[Collected data]
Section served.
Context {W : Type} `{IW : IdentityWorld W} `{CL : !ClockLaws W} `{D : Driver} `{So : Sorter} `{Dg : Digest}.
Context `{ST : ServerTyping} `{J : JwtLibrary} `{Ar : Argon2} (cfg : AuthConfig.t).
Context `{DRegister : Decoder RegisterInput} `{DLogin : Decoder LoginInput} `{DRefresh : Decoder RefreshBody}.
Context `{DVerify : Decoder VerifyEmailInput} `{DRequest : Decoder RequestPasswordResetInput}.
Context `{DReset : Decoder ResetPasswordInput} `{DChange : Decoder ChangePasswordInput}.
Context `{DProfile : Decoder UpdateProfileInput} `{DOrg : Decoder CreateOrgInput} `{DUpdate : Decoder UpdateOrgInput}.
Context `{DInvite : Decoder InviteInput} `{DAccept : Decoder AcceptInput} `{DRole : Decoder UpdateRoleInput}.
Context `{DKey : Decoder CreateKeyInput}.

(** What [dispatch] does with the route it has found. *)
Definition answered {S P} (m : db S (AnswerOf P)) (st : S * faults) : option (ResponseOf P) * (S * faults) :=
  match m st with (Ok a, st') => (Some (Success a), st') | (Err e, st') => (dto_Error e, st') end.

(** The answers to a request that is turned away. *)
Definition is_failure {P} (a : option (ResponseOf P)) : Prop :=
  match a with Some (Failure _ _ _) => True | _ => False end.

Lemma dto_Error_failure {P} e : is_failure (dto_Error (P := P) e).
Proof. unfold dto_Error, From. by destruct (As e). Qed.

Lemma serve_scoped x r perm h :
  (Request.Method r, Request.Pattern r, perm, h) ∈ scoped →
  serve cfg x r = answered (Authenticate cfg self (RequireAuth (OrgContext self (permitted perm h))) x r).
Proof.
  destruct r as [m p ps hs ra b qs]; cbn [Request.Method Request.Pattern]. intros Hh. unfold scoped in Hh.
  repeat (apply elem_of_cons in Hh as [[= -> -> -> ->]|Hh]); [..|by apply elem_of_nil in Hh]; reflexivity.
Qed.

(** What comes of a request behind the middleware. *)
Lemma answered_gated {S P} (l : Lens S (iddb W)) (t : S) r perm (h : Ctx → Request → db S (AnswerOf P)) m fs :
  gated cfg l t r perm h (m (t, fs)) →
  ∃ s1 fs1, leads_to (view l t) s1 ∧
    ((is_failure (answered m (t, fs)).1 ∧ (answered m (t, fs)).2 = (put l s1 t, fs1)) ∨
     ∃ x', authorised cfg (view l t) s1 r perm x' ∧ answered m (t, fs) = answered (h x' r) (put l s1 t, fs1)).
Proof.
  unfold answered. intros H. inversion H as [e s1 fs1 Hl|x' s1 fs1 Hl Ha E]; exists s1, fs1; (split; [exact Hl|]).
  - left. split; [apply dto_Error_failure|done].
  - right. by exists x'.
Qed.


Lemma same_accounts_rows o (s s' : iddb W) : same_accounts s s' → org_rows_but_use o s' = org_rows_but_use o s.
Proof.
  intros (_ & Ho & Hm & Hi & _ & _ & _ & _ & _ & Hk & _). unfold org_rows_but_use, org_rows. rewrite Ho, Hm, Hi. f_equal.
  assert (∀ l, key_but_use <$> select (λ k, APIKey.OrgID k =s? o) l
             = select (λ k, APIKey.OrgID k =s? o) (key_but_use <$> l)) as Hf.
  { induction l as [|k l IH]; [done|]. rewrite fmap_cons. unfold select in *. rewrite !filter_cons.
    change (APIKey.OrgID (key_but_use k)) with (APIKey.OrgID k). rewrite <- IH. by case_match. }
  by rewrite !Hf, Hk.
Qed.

### Problem
Produce the number of lines in the data containing the string "view", with nothing added.

### Response to this exercise
2